══ MATERIAL FOR THE TASK

(* ===== verification/Auth.v ===== *)
(** * Certificates and TLS configuration: [pkg/auth/]

    identity.go: the identity in a peer's certificate. certs.go, certs_impl.go:
    FileStore, the check of a chain file, the watcher that notices a changed
    certificate. mtls.go: Configurator, whose tls.Config serves whatever
    certificate its pointer holds.

    crypto/x509, crypto/tls, encoding/pem and the hash are parameters; the file
    system is what os.ReadFile finds at a moment. *)

From Stdlib Require Import ZArith Lia.
From S2P Require Import Prelude.

(** ** Identity *)

(** What of an X.509 certificate is used. *)
Record Certificate := mkCertificate {
  cert_CN : string;
  cert_Raw : list byte;
  cert_NotBefore : Z;
  cert_NotAfter : Z
}.

Record Identity := mkIdentity {
  id_CustomerID : string;
  id_RelayID : string;
  id_CertFingerprint : string;
  id_NotBefore : Z;
  id_NotAfter : Z
}.

Inductive IdentityErr := NoPeerCertificates | UnexpectedCN (cn : string).

Section identity.
(** The hexadecimal SHA-256 of a byte sequence. *)
Context (fingerprint : list byte → string).

(** [func ExtractIdentity(conn *tls.Conn) ( *Identity, error)], of the peer's chain. *)
Definition ExtractIdentity (chain : list Certificate) : result IdentityErr Identity :=
  match chain with
  | [] => Err NoPeerCertificates
  | cert :: _ =>
      let cn := cert_CN cert in
      let fp := fingerprint (cert_Raw cert) in
      if String.prefix "customer-" cn
      then Ok (mkIdentity cn "" fp (cert_NotBefore cert) (cert_NotAfter cert))
      else if String.prefix "relay" cn
      then Ok (mkIdentity "" cn fp (cert_NotBefore cert) (cert_NotAfter cert))
      else Err (UnexpectedCN cn)
  end.
End identity.

(** ** The libraries

    [pem_Decode] gives the type and bytes of the first block and the rest of
    the input, which is shorter; [None] is a nil block. [LoadX509KeyPair] is
    tls.LoadX509KeyPair on the contents of the two files, [AppendCerts] the pool
    that AppendCertsFromPEM fills, when it finds a certificate, and
    [ParseCertificate] the NotAfter of x509.ParseCertificate. *)
Class PEM := {
  pem_Decode : list byte → option (string * list byte * list byte);
  pem_rest data ty bytes rest :
    pem_Decode data = Some (ty, bytes, rest) → (length rest < length data)%nat
}.

Class X509 (Cert Pool : Type) := {
  LoadX509KeyPair : list byte → list byte → option Cert;
  AppendCerts : list byte → option Pool;
  ParseCertificate : list byte → option Z;
  Sum256 : list byte → string
}.

(** What os.ReadFile finds. *)
Definition files := string → option (list byte).

Inductive AuthErr :=
| ErrLoadCertificate
| ErrReadChain (path : string)
| ErrNoCertificates (path : string)
| ErrBareLeaf (path : string)
| ErrLoadCA
| ErrNoValidCA (path : string)
| ErrWatchInitial
| ErrServerTLS (e : AuthErr)
| ErrServerTLSClientCA (e : AuthErr)
| ErrClientTLS (e : AuthErr)
| ErrClientTLSRootCA (e : AuthErr).

(** ** The chain file *)

Section chain.
Context `{PEM}.

(** The loop of ValidateChainCertFile; [None] when the fuel does not suffice. *)
Fixpoint count_certs (fuel : nat) (rest : list byte) (count : Z) : option Z :=
  match fuel with
  | O => None
  | S fuel =>
      match pem_Decode rest with
      | None => Some count
      | Some (ty, _, rest') =>
          count_certs fuel rest' (if bool_decide (ty = "CERTIFICATE") then count + 1 else count)
      end
  end.
(** What is relied on: a created certificate reads back as what was asked for,
    has the public key it was made for and is signed with the issuer's key. *)
Class CryptoLaws (Key : Type) `{Crypto Key} : Prop := {
  create_parse tmpl issuer pub key der cert :
    plain_template tmpl → CreateCertificate tmpl issuer pub key = Some der → ParseX509 der = Some cert → cert = issued tmpl issuer;
  create_public tmpl issuer pub key der :
    CreateCertificate tmpl issuer pub key = Some der → PublicKeyOf der = Some pub;
  create_signed tmpl issuer pub key der :
    CreateCertificate tmpl issuer pub key = Some der → CheckSignature der key = true
}.

(** encoding/pem: a block that was encoded is decoded from the front of what it
    is followed by. *)
Class PEMEncoder `{PEM} := {
  EncodeToMemory : string → list byte → list byte;
  encode_decode ty bytes rest : pem_Decode (EncodeToMemory ty bytes ++ rest) = Some (ty, bytes, rest)
}.

Inductive CertErr :=
| ErrMkdir
| ErrKey
| ErrSerial
| ErrCreate (cn : string)
| ErrParse
| ErrWrite (name : string).

(** ** Signing *)

Section certs.
Context {Key : Type} `{Crypto Key}.

Record keyPair := mkKeyPair { kp_cert : Template; kp_der : list byte; kp_key : Key }.

Definition set_serial (n : Z) (t : Template) : Template :=
  mkTemplate (t_CN t) (t_NotBefore t) (t_NotAfter t) (t_IsCA t) (t_BasicConstraintsValid t) (t_KeyUsage t)
    (t_ExtKeyUsage t) (t_MaxPathLen t) (t_MaxPathLenZero t) (t_DNSNames t) (t_IPAddresses t) n (t_Issuer t).

(** [func sign(tmpl *x509.Certificate, parent *keyPair) ( *keyPair, error)], the
    [i]-th call of the process. *)
Definition sign (i : nat) (tmpl : Template) (parent : option keyPair) : result CertErr keyPair :=
  match GenerateKey i with
  | None => Err ErrKey
  | Some key =>
      match RandInt i with
      | None => Err ErrSerial
      | Some serial =>
          let tmpl := set_serial serial tmpl in
          let '(issuer, issuerKey) :=
            match parent with Some p => (kp_cert p, kp_key p) | None => (tmpl, key) end in
          match CreateCertificate tmpl issuer key issuerKey with
          | None => Err (ErrCreate (t_CN tmpl))
          | Some der =>
              match ParseX509 der with
              | None => Err ErrParse
              | Some cert => Ok (mkKeyPair cert der key)
              end
          end
      end
  end.

(** [func newCA(cn string, parent *keyPair, now time.Time, pathLen int)] *)
Definition newCA (i : nat) (cn : string) (parent : option keyPair) (now pathLen : Z) : result CertErr keyPair :=
  let '(maxPathLen, zero) :=
    if bool_decide (pathLen >= 0) then (pathLen, bool_decide (pathLen = 0)) else (0, false) in
  sign i (mkTemplate cn (now - hour) (now + caValidity) true true
            (Z.lor KeyUsageCertSign KeyUsageCRLSign) [] maxPathLen zero [] [] 0 "") parent.

(** [func newLeaf(parent *keyPair, now time.Time, tmpl *x509.Certificate)] *)
Definition newLeaf (i : nat) (parent : keyPair) (now : Z) (t : Template) : result CertErr keyPair :=
  sign i (mkTemplate (t_CN t) (now - hour) (now + Validity) (t_IsCA t) true (t_KeyUsage t) (t_ExtKeyUsage t)
            (t_MaxPathLen t) (t_MaxPathLenZero t) (t_DNSNames t) (t_IPAddresses t) (t_SerialNumber t) (t_Issuer t))
    (Some parent).

Definition leaf_usage : Z := Z.lor KeyUsageDigitalSignature KeyUsageKeyEncipherment.
Definition relay_template : Template :=
  mkTemplate "relay.atlax.local" 0 0 false false leaf_usage [ExtKeyUsageServerAuth] 0 false
    ["relay.atlax.local"; "localhost"] ["127.0.0.1"] 0 "".
Definition agent_template : Template :=
  mkTemplate "customer-dev-001" 0 0 false false leaf_usage [ExtKeyUsageClientAuth] 0 false [] [] 0 "".

Record hierarchy := mkHierarchy {
  h_root : keyPair; h_relayCA : keyPair; h_customerCA : keyPair; h_relay : keyPair; h_agent : keyPair
}.

(** The certificates of generate, up to its first error. *)
Definition issue_all (now : Z) : result CertErr hierarchy :=
  root ← newCA 0 "atlax-root-ca" None now (-1);
  relayCA ← newCA 1 "atlax-relay-ca" (Some root) now 0;
  customerCA ← newCA 2 "atlax-customer-ca" (Some root) now 0;
  relay ← newLeaf 3 relayCA now relay_template;
  agent ← newLeaf 4 customerCA now agent_template;
  Ok (mkHierarchy root relayCA customerCA relay agent).

(** ** Files *)

Context `{!PEM, !PEMEncoder}.

(** [func certPEM(der []byte) []byte] *)
Definition certPEM (der : list byte) : list byte := EncodeToMemory "CERTIFICATE" der.

(** [func keyPEM(key *ecdsa.PrivateKey) []byte]; [None] is its panic. *)
Definition keyPEM (key : Key) : option (list byte) := EncodeToMemory "EC PRIVATE KEY" <$> MarshalECPrivateKey key.

(** The map [files] of generate. *)
Definition cert_files (h : hierarchy) : option (list (string * list byte)) :=
  rk ← keyPEM (kp_key (h_root h));
  rck ← keyPEM (kp_key (h_relayCA h));
  cck ← keyPEM (kp_key (h_customerCA h));
  lk ← keyPEM (kp_key (h_relay h));
  ak ← keyPEM (kp_key (h_agent h));
  Some [("root-ca.crt", certPEM (kp_der (h_root h))); ("root-ca.key", rk);
        ("relay-ca.crt", certPEM (kp_der (h_relayCA h))); ("relay-ca.key", rck);
        ("customer-ca.crt", certPEM (kp_der (h_customerCA h))); ("customer-ca.key", cck);
        ("relay.crt", certPEM (kp_der (h_relay h))); ("relay.key", lk);
        ("agent.crt", certPEM (kp_der (h_agent h))); ("agent.key", ak);
        ("relay-chain.crt", certPEM (kp_der (h_relay h)) ++ certPEM (kp_der (h_relayCA h)));
        ("agent-chain.crt", certPEM (kp_der (h_agent h)) ++ certPEM (kp_der (h_customerCA h)));
        ("intermediate-cas.crt", certPEM (kp_der (h_relayCA h)) ++ certPEM (kp_der (h_customerCA h)))].
End certs.

(** [filepath.Ext]: from the last dot of the last element of a path. *)
Fixpoint no_slash (s : string) : bool :=
  match s with EmptyString => true | String c s' => negb (Ascii.eqb c "/"%char) && no_slash s' end.
Fixpoint Ext (s : string) : string :=
  match s with
  | EmptyString => EmptyString
  | String c s' =>
      match Ext s' with
      | EmptyString => if Ascii.eqb c "."%char && no_slash s' then s else EmptyString
      | e => e
      end
  end.

(** The mode that os.WriteFile is given, to which the process's umask applies. *)
Definition file_mode (name : string) : Z := if bool_decide (Ext name = ".key") then 384 else 420.

Abbreviation directory := (gmap string (list byte * Z)).

(** The loop that writes the files; [writable] says which os.WriteFile succeed. *)
Fixpoint write_files (writable : string → bool) (d : directory) (l : list (string * list byte))
    : directory * result CertErr unit :=
  match l with
  | [] => (d, Ok tt)
  | (name, data) :: l' =>
      if writable name then write_files writable (<[name := (data, file_mode name)]> d) l'
      else (d, Err (ErrWrite name))
  end.

(** ** The package's state *)

Section process.
Context {Key : Type} `{Crypto Key} `{!PEM, !PEMEncoder}.

(** The file system, and the variables [once], [dir] and [err]. *)
Record Process := mkProcess {
  ps_fs : gmap string directory;
  ps_once : bool;
  ps_dir : string;
  ps_err : option CertErr
}.

Definition new_process (fs : gmap string directory) : Process := mkProcess fs false "" None.

(** What a call finds around it: the time, the directory os.MkdirTemp makes, if
    it does, the order of the range over the map, the files that can be written. *)
Record World := mkWorld {
  w_now : Z;
  w_tmp : option string;
  w_range : list (string * list byte) → list (string * list byte);
  w_writable : string → bool
}.

(** How a call ends: with a value, or in a panic. *)
Inductive outcome (A : Type) := Returns (a : A) | Panics.
Arguments Returns {_}.
Arguments Panics {_}.

(** [func generate() (string, error)] *)
Definition generate (w : World) (fs : gmap string directory)
    : gmap string directory * outcome (result CertErr string) :=
  match w_tmp w with
  | None => (fs, Returns (Err ErrMkdir))
  | Some out =>
      let fs1 := <[out := ∅]> fs in
      match issue_all (w_now w) with
      | Err e => (fs1, Returns (Err e))
      | Ok h =>
          match cert_files h with
          | None => (fs1, Panics)
          | Some l =>
              let '(d, r) := write_files (w_writable w) ∅ (w_range w l) in
              (<[out := d]> fs1, Returns (_ ← r; Ok out))
          end
      end
  end.

(** [func Dir() (string, error)], with the environment variable's value; a
    panic inside once.Do leaves the variables as they were. *)
Definition Dir (w : World) (env : string) (p : Process) : Process * outcome (string * option CertErr) :=
  if ps_once p then (p, Returns (ps_dir p, ps_err p))
  else if bool_decide (env ≠ "") then
    (mkProcess (ps_fs p) true env None, Returns (env, None))
  else
    match generate w (ps_fs p) with
    | (fs, Panics) => (mkProcess fs true (ps_dir p) (ps_err p), Panics)
    | (fs, Returns (Ok out)) => (mkProcess fs true out None, Returns (out, None))
    | (fs, Returns (Err e)) => (mkProcess fs true "" (Some e), Returns ("", Some e))
    end.

(** [func MustDir() string] *)
Definition MustDir (w : World) (env : string) (p : Process) : Process * outcome string :=
  match Dir w env p with
  | (p', Returns (d, None)) => (p', Returns d)
  | (p', _) => (p', Panics)
  end.

(** [func Cleanup()] *)
Definition Cleanup (env : string) (p : Process) : Process :=
  if bool_decide (ps_dir p ≠ "") && bool_decide (env = "")
  then mkProcess (delete (ps_dir p) (ps_fs p)) (ps_once p) (ps_dir p) (ps_err p)
  else p.
End process.
Arguments Returns {_}.
Arguments Panics {_}.

(** ** The certificates *)

Section issuing.
Context {Key : Type} `{CryptoLaws Key}.

(** A pair belongs together: the certificate is what the bytes read back as, and
    the key is the one it was made for. *)
Definition paired (k : keyPair (Key := Key)) : Prop :=
  ParseX509 (kp_der k) = Some (kp_cert k) ∧ PublicKeyOf (kp_der k) = Some (kp_key k).

(** What sign returns: a certificate for the template, issued by the parent, or
    by itself, and signed with the issuer's key. *)
Lemma sign_ok i tmpl parent k :
  plain_template tmpl → sign i tmpl parent = Ok k →
  paired k ∧
  ∃ n, kp_cert k = issued (set_serial n tmpl) (match parent with Some p => kp_cert p | None => tmpl end) ∧
       CheckSignature (kp_der k) (match parent with Some p => kp_key p | None => kp_key k end) = true.
Proof.
  intros Ht. unfold sign. destruct (GenerateKey i) as [key|]; [|done]. destruct (RandInt i) as [n|]; [|done].
  destruct parent as [p|]; cbn;
    (destruct (CreateCertificate _ _ _ _) as [der|] eqn:E; [|done]);
    (destruct (ParseX509 der) as [cert|] eqn:Ep; [|done]); intros [= <-]; cbn;
    (split; [split; [done|by eapply create_public]|]); exists n;
    (split; [by rewrite (create_parse (set_serial n tmpl) _ _ _ _ _ Ht E Ep)|by eapply create_signed]).
Qed.

(** The validity of a certificate made at [now], in whole seconds. *)
Definition whole (t : Z) : Z := t / second * second.

Lemma newCA_ok i cn parent now pathLen k :
  newCA i cn parent now pathLen = Ok k →
  paired k ∧ t_CN (kp_cert k) = cn ∧ t_IsCA (kp_cert k) = true ∧
  t_MaxPathLen (kp_cert k) = Z.max (-1) pathLen ∧
  t_NotBefore (kp_cert k) = whole (now - hour) ∧ t_NotAfter (kp_cert k) = whole (now + caValidity) ∧
  t_Issuer (kp_cert k) = match parent with Some p => t_CN (kp_cert p) | None => cn end ∧
  CheckSignature (kp_der k) (match parent with Some p => kp_key p | None => kp_key k end) = true.
Proof.
  unfold newCA. intros Hs. case_bool_decide as Hp;
    (apply sign_ok in Hs as (Hk & n & E & Hsig); [|split_and!; cbn; [done|lia|first [by intros ?%bool_decide_eq_true_1|done]]]);
    rewrite E; cbn; (split_and!; try done; [|by destruct parent]).
  - case_bool_decide; cbn; lia.
  - rewrite bool_decide_eq_true_2 by done. cbn. lia.
Qed.

Lemma newLeaf_ok i parent now t k :
  0 <= t_MaxPathLen t → t_MaxPathLenZero t = false → newLeaf i parent now t = Ok k →
  paired k ∧ t_CN (kp_cert k) = t_CN t ∧ t_IsCA (kp_cert k) = t_IsCA t ∧ t_ExtKeyUsage (kp_cert k) = t_ExtKeyUsage t ∧
  t_DNSNames (kp_cert k) = t_DNSNames t ∧
  t_NotBefore (kp_cert k) = whole (now - hour) ∧ t_NotAfter (kp_cert k) = whole (now + Validity) ∧
  t_Issuer (kp_cert k) = t_CN (kp_cert parent) ∧ CheckSignature (kp_der k) (kp_key parent) = true.
Proof.
  intros Hl Hz Hs. apply sign_ok in Hs as (Hk & n & E & Hsig); [rewrite E; by split_and!|].
  split_and!; cbn; [done..|]. by rewrite Hz.
Qed.
End issuing.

════

Above is a listing; print exactly its lines from the one with "identity.go: the identity" through the one with "certificate its pointer holds.", and no other lines.

• SOLVED PROBLEM
    identity.go: the identity in a peer's certificate. certs.go, certs_impl.go:
    FileStore, the check of a chain file, the watcher that notices a changed
    certificate. mtls.go: Configurator, whose tls.Config serves whatever
    certificate its pointer holds.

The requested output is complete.